Shares of PG Electroplast tumbled as much as 10 percent on Monday, dragging other consumer durable stocks lower after the company flagged a gas supply shortage due to maritime disruptions caused by the ongoing Middle East conflict.
At noon, PG Electroplast shares were down 10 percent at Rs 548.35, emerging as the biggest loser in the Nifty Consumer Durables pack. Amber Enterprises, another contract manufacturer for air-conditioner brands, also declined over 5 percent to Rs 7,468. The broader Nifty Consumer Durables index was down around 2.27 percent, underperforming several other sectors as investors reacted to the potential supply disruptions flagged by PG Electroplast.

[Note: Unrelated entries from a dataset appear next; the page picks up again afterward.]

(* ===== verification/CheckQueue.v ===== *)
(** * The queue of script checks

    [src/checkqueue.h]: the master adds checks to a queue that worker threads empty, and
    joins them in [Wait] until all the checks are done. A critical section is one step;
    [cond.wait] ends one and being notified starts another. Interleavings are the paths of
    the step relation. *)

From S2P Require Import Prelude.

Open Scope Z_scope.

Section CheckQueue.
Context {T : Type} (check : T -> bool).

(** The back of the vector is the end of the list. *)
Record CCheckQueue := MkCheckQueue {
  queue : list T;
  nIdle : Z;
  nTotal : Z;
  fAllOk : bool;
  nTodo : Z;
  nBatchSize : Z
}.

Definition CCheckQueue_new (nBatchSizeIn : Z) : CCheckQueue := MkCheckQueue [] 0 0 true 0 nBatchSizeIn.

(** How a critical section ends: [Wait] returns, the thread waits, or it has a batch. *)
Inductive section_end :=
| RETURN (fRet : bool)
| WAIT
| WORK (vChecks : list T) (fOk : bool).

(** The clean-up of the previous run, and whether the master is notified. *)
Definition loop_cleanup (q : CCheckQueue) (fMaster : bool) (nNow : Z) (fOk : bool) : CCheckQueue * bool :=
  if nNow =? 0 then (MkCheckQueue (queue q) (nIdle q) (nTotal q + 1) (fAllOk q) (nTodo q) (nBatchSize q), false)
  else
    let todo := uint32 (nTodo q - nNow) in
    (MkCheckQueue (queue q) (nIdle q) (nTotal q) (fAllOk q && fOk) todo (nBatchSize q), (todo =? 0) && negb fMaster).

(** [nNow] *)
Definition batch_size (q : CCheckQueue) : Z :=
  Z.max 1 (Z.min (nBatchSize q) (uint32 (Zlen (queue q)) / uint32 (nTotal q + nIdle q + 1))).

(** From the test of the queue to the end of the critical section. *)
Definition loop_take (q : CCheckQueue) (fMaster : bool) : section_end * CCheckQueue :=
  if bool_decide (queue q = []) then
    if fMaster && (nTodo q =? 0) then
      (RETURN (fAllOk q), MkCheckQueue (queue q) (nIdle q) (nTotal q - 1) true (nTodo q) (nBatchSize q))
    else (WAIT, MkCheckQueue (queue q) (nIdle q + 1) (nTotal q) (fAllOk q) (nTodo q) (nBatchSize q))
  else
    let k := (length (queue q) - Z.to_nat (batch_size q))%nat in
    (WORK (reverse (drop k (queue q))) (fAllOk q),
     MkCheckQueue (take k (queue q)) (nIdle q) (nTotal q) (fAllOk q) (nTodo q) (nBatchSize q)).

In a stock exchange filing, the company said its gas supplier had communicated a shortage of gas under its Gas Sale and Purchase Agreement, citing constraints faced by vessels due to maritime navigation restrictions linked to the ongoing war in the Middle East. The company said the disruption has severely constrained the availability of LPG, leading to reduced gas allocations under the contract starting March 9, 2026.

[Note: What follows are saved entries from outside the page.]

Lemma ClearNew_ok X d s b p : wf X d k s -> (forall n, n ∈ X -> refs (vvNew s) n = 0) ->
  exists s', ClearNew s b p = Ret s' /\ wf X d k s' /\ vvNew s' = delete (b, p) (vvNew s) /\ vvTried s' = vvTried s /\ nKey s' = nKey s /\ nIdCount s' = nIdCount s /\
    (forall n x, vvNew s !! (b, p) <> Some n -> mapInfo s !! n = Some x -> exists q, mapInfo s' !! n = Some (set_random_pos x q)).
Proof.
  intros Hw HX. unfold ClearNew. destruct (slot_new X d s b p Hw) as [[-> Hn] | (nId & i & -> & Hb & Hi & Hid)].
  { cbn [Z.eqb Z.opp Pos.eqb]. exists s. split; [done |]. split; [done |]. split; [by rewrite delete_id |]. do 3 (split; [done |]). intros n x _ Hx. exists (nRandomPos x). rewrite Hx. by destruct x. }
  rewrite (proj2 (Z.eqb_neq nId (-1))) by lia. unfold info_at. rewrite Hi. cbn [obind]. destruct (drop_ref_ok X d s nId i (b, p) Hw Hi Hb) as (Hw1 & Hf & Hr).
  rewrite Z.gtb_ltb, (proj2 (Z.ltb_lt 0 _)) by lia. cbn [cassert obind]. change (with_new (set_info s _ _) _ _) with (drop_ref s nId i (b, p)).
  assert (Hi1 : mapInfo (drop_ref s nId i (b, p)) !! nId = Some (set_ref_count i (nRefCount i - 1))) by apply lookup_insert_eq.
  assert (Hother : forall n x, n <> nId -> mapInfo s !! n = Some x -> mapInfo (drop_ref s nId i (b, p)) !! n = Some x) by (intros; cbn; by rewrite lookup_insert_ne).
  assert (HnX : nId ∉ X) by (intros Hin; destruct (wf_info _ _ _ _ Hw nId i Hi); specialize (HX nId Hin); lia).
  cbn [set_ref_count nRefCount]. destruct (nRefCount i - 1 =? 0) eqn:Ez; bool_to_prop.
  - destruct (Delete_ok _ d _ nId _ Hw1 Hi1 Hf Ez) as (s' & -> & Hw2 & E1 & E2 & E3 & E4 & E5 & Hm). exists s'. split; [done |]. split; [| do 4 (split; [done |])].
    + apply (wf_weaken _ _ _ _ Hw2). intros n x Hin _ _. left. apply elem_of_difference in Hin as [[Hin | Hin]%elem_of_union Hne]; [done | done].
    + intros n x Hne Hx. apply Hm; [congruence |]. apply Hother; [congruence | done].
  - eexists. split; [reflexivity |]. split; [| do 4 (split; [done |])].
    + apply (wf_weaken _ _ _ _ Hw1). intros n x Hin Hx _. apply elem_of_union in Hin as [->%elem_of_singleton | Hin]; [| by left]. right. rewrite Hi1 in Hx. injection Hx as <-. cbn. lia.
    + intros n x Hne Hx. exists (nRandomPos x). rewrite (Hother n x); [by destruct x | congruence | done].
Qed.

PG Electroplast added that it is currently assessing whether any supply curtailment may need to be imposed on downstream customers, while simultaneously exploring alternative supply sources to maintain production. The company said the potential impact of the shortage cannot be quantified at this stage.
The sharp fall in PG Electroplast shares also weighed on other consumer durable and cooling appliance companies. Among other losers in the segment, Blue Star fell about 3.9 percent, while Whirlpool of India declined roughly 3.4 percent. Voltas slipped nearly 3 percent, and Bata India dropped around 3.3 percent.
Building materials and home improvement-linked stocks also traded lower. Cera Sanitaryware declined about 2.8 percent, while Kajaria Ceramics fell around 1 percent.
Consumer appliance manufacturers also remained under pressure, with CG Consumer Electricals dropping about 2.5 percent, Dixon Technologies declining roughly 2.5 percent, and Havells India falling over 2 percent. V-Guard Industries also slipped about 2 percent.
Jewellery retailer Kalyan Jewellers and watchmaker Titan Company also traded lower during the session.
The weakness in consumer durable stocks came amid a broader market sell-off triggered by the sharp spike in global crude oil prices, which has raised concerns about inflation, supply chain disruptions and global economic growth.
At the same time, the broader market remained under pressure. The Sensex was down 1,797 points, or 2.28 percent, at 77,121, while the Nifty slipped 563 points, or 2.31 percent, to 23,886. Market breadth was overwhelmingly negative, with over 3,200 stocks declining against about 641 advancing.